Several characteristics of potential isthmuses have been described.50,51,55,95,99,250,250a Sites where pacing produces long S-QRS but matches the pattern of ventricular tachycardia QRS waves are seen in some folding-loop isthmuses and can be targets for ablation.51 Areas of late potentials or split potentials with isolated diastolic components are observed in some folding-loop isthmuses during sinus rhythm and pacing rhythm and can be targets for ablation 50,95,99,263. Potential channels within low-voltage scars were identified by setting color coding to expose relatively higher-voltage areas on either side of the low-voltage dense scar area. Ablation of these channels in a single-center study showed good results55,250.

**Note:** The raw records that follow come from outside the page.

(** * LensOCR: the page-extraction pipeline of [App.tsx]

    A shallow embedding of the orchestration code of the application:
    [stopExtraction], [handleFileUpload] with its inner [processPage],
    [handleSendMessage] (src/App.tsx), [performOCR] and
    [chatWithDocument] (the Gemini service module) and [downloadAsText]
    (the export module).

    The asynchronous handler is modelled as a state machine whose steps are
    the synchronous segments that run between two [await]s.  One step is
    what the JavaScript event loop runs without interruption: the code that
    follows the resolution of a promise, up to the next suspension,
    together with the continuations (micro-tasks) it wakes up.  The
    environment (the PDF library, the canvas, the remote model, the clock
    and the user) chooses the order of the events and their payloads.

    Scope: a run is one invocation of [handleFileUpload], from any state
    of the component, with the user's clicks on "Terminate Processing".
    The termination flag is a single ref shared by all uploads: a run
    does not cover an upload that starts while calls of an earlier,
    cancelled one are still in flight; that situation has a model of its
    own ([Shared]), as have the DISMISS button of the banner ([Action])
    and the chat ([Chat]), which do not touch the extraction state.  The
    elapsed-time ticker and the HTML exporters are left out.
    JavaScript numbers: page numbers and lengths are [nat], timestamps
    and percentages are [Z]; the one computation that leaves the integers,
    the percentage [Math.round((n / total) * 100)], is carried out in
    double precision ([to_double]). *)

From Stdlib Require Import ZArith Lia QArith Qround Qpower Lqa.
From stdpp Require Import list sorting strings.

(** ** Data model (types.ts) *)

Inductive Status := idle | processing | completed | error.

#[global] Instance Status_eq_dec : EqDecision Status.
Proof. solve_decision. Defined.

Record OCRPage := mkPage {
  pageNumber : nat;
  extractedText : string;
  imagePreview : string;
  durationMs : Z
}.

Record DocumentState := mkDoc {
  fileName : string;
  pages : list OCRPage;
  fullText : string;
  status : Status;
  progress : Z;
  totalDurationMs : option Z;
  startTime : option Z
}.

(** A thrown value, seen through its [message] property ([None] when the
    property is absent). *)
Definition JsError := option string.

(** [m || d] on an optional string: the empty string is falsy too. *)
Definition or_else (m : option string) (d : string) : string :=
  match m with
  | Some s => if String.eqb s "" then d else s
  | None => d
  end.

(** ** The JavaScript runtime pieces the code relies on *)

(** [Array.prototype.sort] with a comparator: a stable sort that puts [a]
    before [b] when [cmp a b] is negative. *)
Fixpoint sort_insert {A} (cmp : A → A → Z) (x : A) (l : list A) : list A :=
  match l with
  | [] => [x]
  | y :: l' => if (cmp x y <=? 0)%Z then x :: y :: l' else y :: sort_insert cmp x l'
  end.

Definition array_sort {A} (cmp : A → A → Z) (l : list A) : list A :=
  foldr (sort_insert cmp) [] l.

(** [l.slice(from, to)] for [from <= to]: out-of-range ends are clamped. *)
Definition slice {A} (l : list A) (from to : nat) : list A :=
  take (to - from) (drop from l).

(** [haystack.includes(needle)]. *)
Fixpoint includes (needle haystack : string) : bool :=
  String.prefix needle haystack ||
  match haystack with
  | EmptyString => false
  | String _ rest => includes needle rest
  end.

Definition newline : string := String (Ascii.ascii_of_nat 10) EmptyString.

(** The separator of the joined text, ['\n\n---\n\n']. *)
Definition SEP : string :=
  (newline +:+ newline +:+ "---" +:+ newline +:+ newline)%string.

(** *** Double precision

    The numbers of JavaScript are IEEE 754 doubles.  Integers below 2^53
    are doubles; a quotient or a product is the double nearest to the
    exact result, a tie going to the even significand.  The results are
    kept as rationals.  The exponent range is not bounded here: the
    quotients of page counts are far from underflow and overflow. *)

(** [floor (log2 x)], for [x > 0]. *)
Definition Qlog2 (x : Q) : Z :=
  let e := (Z.log2 (Qnum x) - Z.log2 (Zpos (Qden x)))%Z in
  if Qle_bool (2 ^ e) x then e else (e - 1)%Z.

(** The integer nearest to [x], a tie going to the even one. *)
Definition round_half_even (x : Q) : Z :=
  let f := Qfloor x in
  match (x - inject_Z f ?= 1 # 2)%Q with
  | Lt => f
  | Gt => (f + 1)%Z
  | Eq => if Z.even f then f else (f + 1)%Z
  end.

(** The double nearest to [x >= 0]: between [2^e] and [2^(e+1)] the
    doubles are the multiples of [2^(e-52)]. *)
Definition to_double (x : Q) : Q :=
  if Qle_bool x 0 then 0%Q
  else
    let ulp := (2 ^ (Qlog2 x - 52))%Q in
    (inject_Z (round_half_even (x / ulp)) * ulp)%Q.

(** [Math.round(x)]: the nearest integer, a tie going upwards. *)
Definition Math_round (x : Q) : Z := Qfloor (x + (1 # 2)).

(** [Math.round((n / total) * 100)]: the quotient is rounded to a double,
    then the product.  [total] is positive wherever the code evaluates
    this (a page has been extracted); the quotient by 0 is taken to be 0
    here. *)
Definition round_percent (n total : nat) : Z :=
  let ratio :=
    to_double (inject_Z (Z.of_nat n) / inject_Z (Z.of_nat total)) in
  Math_round (to_double (ratio * 100)).

(** ** [performOCR] (geminiService) *)

Inductive Outcome (A : Type) :=
| Returns (a : A)
| Throws (err : JsError).
Arguments Returns {A} a.
Arguments Throws {A} err.

(** What [ai.models.generateContent] does when it is called: it answers
    with a response whose [text] may be absent, or it throws. *)
Inductive ServiceReply :=
| ReplyText (text : option string)
| ReplyThrow (err : JsError).

Definition classify (message : string) : string :=
  if includes "403" message || includes "API_KEY_INVALID" message
  then "Invalid API Key. Authentication failed."
  else if includes "429" message
  then "Rate limit exceeded. Please wait a moment."
  else if includes "fetch" message
  then "Network error: Could not connect to Google Gemini API."
  else ("OCR Processing Failed: " +:+ message)%string.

The extent of nonexcitable scars can be determined and marked by high pacing thresholds (>10 mA, 2 ms unipolar pacing).53 In some cases, these nonexcitable regions can be designated as target channels for ablation.
Stroma-guided ablation is a reasonable strategy for ablation of ventricular tachycardia, but labeling cannot be performed in stable ventricular tachycardia. It can directly guide the ablation of scar-associated ventricular tachycardia. Whether it can be applied to inducible ventricular tachycardia when clinical ventricular tachycardia is ablated is not known. Different criteria for confirming exit and setting ablation injury have not been directly controlled.
3. Ablation endpoints
The ablation endpoint of scar-associated SMVT, the immediate success of the procedure is overwhelmingly assessed by programmed electrical stimulation, usually applying three extra-period stimuli in the right ventricle (occasionally in the left) to one or more stimuli. At the beginning of the study, the endpoint was subjective due to the deficiency of programmed stimulation on repetitive spontaneous ventricular tachycardia.